# [DATA FOR ANALYSIS]
(** * Survey coder (SurveyData/VRGroup/Script.py)

    A shallow embedding of the script that scores pre-test and post-test
    survey answers against a per-group answer key, and the properties its
    specification states about it.

    Modelling choices, all following the source:
    - a Python [str] is a sequence of Unicode code points ([list N]);
    - a Python value held in a table cell or in an output record is a
      [PyVal]; floats are not computed with, a non-NaN float is carried
      by the text [str()] gives for it;
    - a Python [dict] with string keys is a [gmap pystr _];
    - exceptions are threaded through an error monad ([result]);
    - the file system and pandas are the environment: the list returned
      by [glob.glob] and the behaviour of [pd.read_csv] are inputs, the
      table handed to [to_csv] and the printed lines are logged effects. *)

From Stdlib Require Import ZArith NArith Ascii String DecimalString.
From stdpp Require Import gmap list fin_maps.

Local Open Scope Z_scope.

#[local] Set Warnings "-clear-no-such-hyp".

(** ** Python strings *)

Abbreviation pystr := (list N).

(** A source-code literal (all the literals of the script are ASCII). *)
Definition lit (s : string) : pystr :=
  List.map N_of_ascii (list_ascii_of_string s).

(** [str.isspace] for one code point: the Unicode white-space table
    CPython uses for [str.strip()]. *)
Definition py_isspace (c : N) : bool :=
  ((9 <=? c) && (c <=? 13) ||
   (28 <=? c) && (c <=? 32) ||
   (c =? 133) || (c =? 160) || (c =? 5760) ||
   (8192 <=? c) && (c <=? 8202) ||
   (c =? 8232) || (c =? 8233) || (c =? 8239) || (c =? 8287) ||
   (c =? 12288))%N.

Fixpoint lstrip (s : pystr) : pystr :=
  match s with
  | c :: s' => if py_isspace c then lstrip s' else s
  | [] => []
  end.

Definition rstrip (s : pystr) : pystr := rev (lstrip (rev s)).

(** [s.strip()] *)
Definition strip (s : pystr) : pystr := rstrip (lstrip s).

(** [s.startswith(p)] *)
Fixpoint startswith (s p : pystr) {struct p} : bool :=
  match p, s with
  | [], _ => true
  | a :: p', b :: s' => if decide (a = b) then startswith s' p' else false
  | _ :: _, [] => false
  end.

(** [sub in s] for strings: [sub] occurs at some position of [s]. *)
Fixpoint py_contains (sub s : pystr) : bool :=
  startswith s sub ||
  match s with
  | [] => false
  | _ :: s' => py_contains sub s'
  end.

(** ** Python values *)

Inductive PyVal :=
| PStr (s : pystr)
| PInt (z : Z)
| PBool (b : bool)
| PNaN
| PFloat (repr : pystr).

#[global] Instance PyVal_eq_dec : EqDecision PyVal.
Proof. solve_decision. Defined.

(** [str(v)] *)
Definition py_str (v : PyVal) : pystr :=
  match v with
  | PStr s => s
  | PInt z => lit (NilZero.string_of_int (Z.to_int z))
  | PBool true => lit "True"
  | PBool false => lit "False"
  | PNaN => lit "nan"
  | PFloat repr => repr
  end.

(** [int(b)] for a [bool] *)
Definition py_int_of_bool (b : bool) : Z := if b then 1 else 0.

(** ** Exceptions *)

Inductive Exn :=
| FileNotFoundError
| RuntimeError
| KeyError (key : pystr)
| IndexError
| TypeError
| Unmodelled
| ReadError.

Inductive result (A : Type) :=
| Ok (a : A)
| Err (e : Exn).
Arguments Ok {A} a.
Arguments Err {A} e.

#[global] Instance result_ret : MRet result := λ A a, Ok a.
#[global] Instance result_bind : MBind result := λ A B k m,
  match m with
  | Ok a => k a
  | Err e => Err e
  end.

(** A [for] loop whose body may raise. *)
Fixpoint for_each {A S} (body : S → A → result S) (l : list A) (st : S)
  : result S :=
  match l with
  | [] => Ok st
  | x :: l' => st' ← body st x; for_each body l' st'
  end.

(** [d[k]] on a dict *)
Definition getitem {V} (d : gmap pystr V) (k : pystr) : result V :=
  match d !! k with
  | Some v => Ok v
  | None => Err (KeyError k)
  end.

(** A dict display [{k1: v1, k2: v2, ...}]: items are stored left to
    right, a repeated key keeps its last value. *)
Definition dict_of {V} (items : list (pystr * V)) : gmap pystr V :=
  fold_left (λ d kv, <[kv.1 := kv.2]> d) items ∅.

(** Item access [l[i]] on a list, for a non-negative index. *)
Definition list_getitem {A} (l : list A) (i : nat) : result A :=
  match l !! i with
  | Some x => Ok x
  | None => Err IndexError
  end.

(** [a + b] and [a - b]. The script only ever adds and subtracts [int]
    operands ([bool] is a subclass of [int]); a [str] operand raises
    [TypeError], float operands are outside the model. *)
Definition as_int (v : PyVal) : result Z :=
  match v with
  | PInt z => Ok z
  | PBool b => Ok (py_int_of_bool b)
  | PStr _ => Err TypeError
  | PNaN | PFloat _ => Err Unmodelled
  end.

Definition py_add (a b : PyVal) : result PyVal :=
  x ← as_int a; y ← as_int b; Ok (PInt (x + y)).

Definition py_sub (a b : PyVal) : result PyVal :=
  x ← as_int a; y ← as_int b; Ok (PInt (x - y)).

(** ** The loaded table

    [df.columns] is the header; every row produced by [df.iterrows()] is
    a Series indexed by the column labels, here a map from label to the
    value [row[col]] yields. *)
Record DataFrame := {
  columns : list pystr;
  rows : list (gmap pystr PyVal)
}.

(** A row Series is indexed by exactly the column labels of the table. *)
Definition row_of (cols : list pystr) (row : gmap pystr PyVal) : Prop :=
  dom row = list_to_set cols.

Definition well_formed (df : DataFrame) : Prop :=
  Forall (row_of (columns df)) (rows df).

(** ** Group configurations *)

Record GroupConfig := {
  group : pystr;
  PRE_COLS : list pystr;
  POST_COLS : list pystr;
  ANSWER_KEY : gmap pystr pystr
}.

(** The background questions, in the iteration order of [BG_COLS.items()]. *)
Definition BG_COLS : list (pystr * pystr) :=
  [ (lit "Q1", lit "cs_background");
    (lit "Q2", lit "nn_course");
    (lit "Q3_1", lit "derivative_familiarity") ].

Definition VR_PRE : list pystr :=
  List.map lit ["Q16";"Q17";"Q18";"Q19";"Q20";"Q21";"Q22";"Q23";"Q24";"Q25";"Q26";"Q27"]%string.
Definition VR_POST : list pystr :=
  List.map lit ["Q87";"Q88";"Q89";"Q90";"Q91";"Q92";"Q93";"Q94";"Q95";"Q96";"Q97";"Q98"]%string.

# [ACTION ITEM]
Output the listing above word for word, from the opening line through the line that contains "Abbreviation pystr := (list N).", and leave out everything after it.

# [ANSWER TO THIS EXERCISE]
(** * Survey coder (SurveyData/VRGroup/Script.py)

    A shallow embedding of the script that scores pre-test and post-test
    survey answers against a per-group answer key, and the properties its
    specification states about it.

    Modelling choices, all following the source:
    - a Python [str] is a sequence of Unicode code points ([list N]);
    - a Python value held in a table cell or in an output record is a
      [PyVal]; floats are not computed with, a non-NaN float is carried
      by the text [str()] gives for it;
    - a Python [dict] with string keys is a [gmap pystr _];
    - exceptions are threaded through an error monad ([result]);
    - the file system and pandas are the environment: the list returned
      by [glob.glob] and the behaviour of [pd.read_csv] are inputs, the
      table handed to [to_csv] and the printed lines are logged effects. *)

From Stdlib Require Import ZArith NArith Ascii String DecimalString.
From stdpp Require Import gmap list fin_maps.

Local Open Scope Z_scope.

#[local] Set Warnings "-clear-no-such-hyp".

(** ** Python strings *)

Abbreviation pystr := (list N).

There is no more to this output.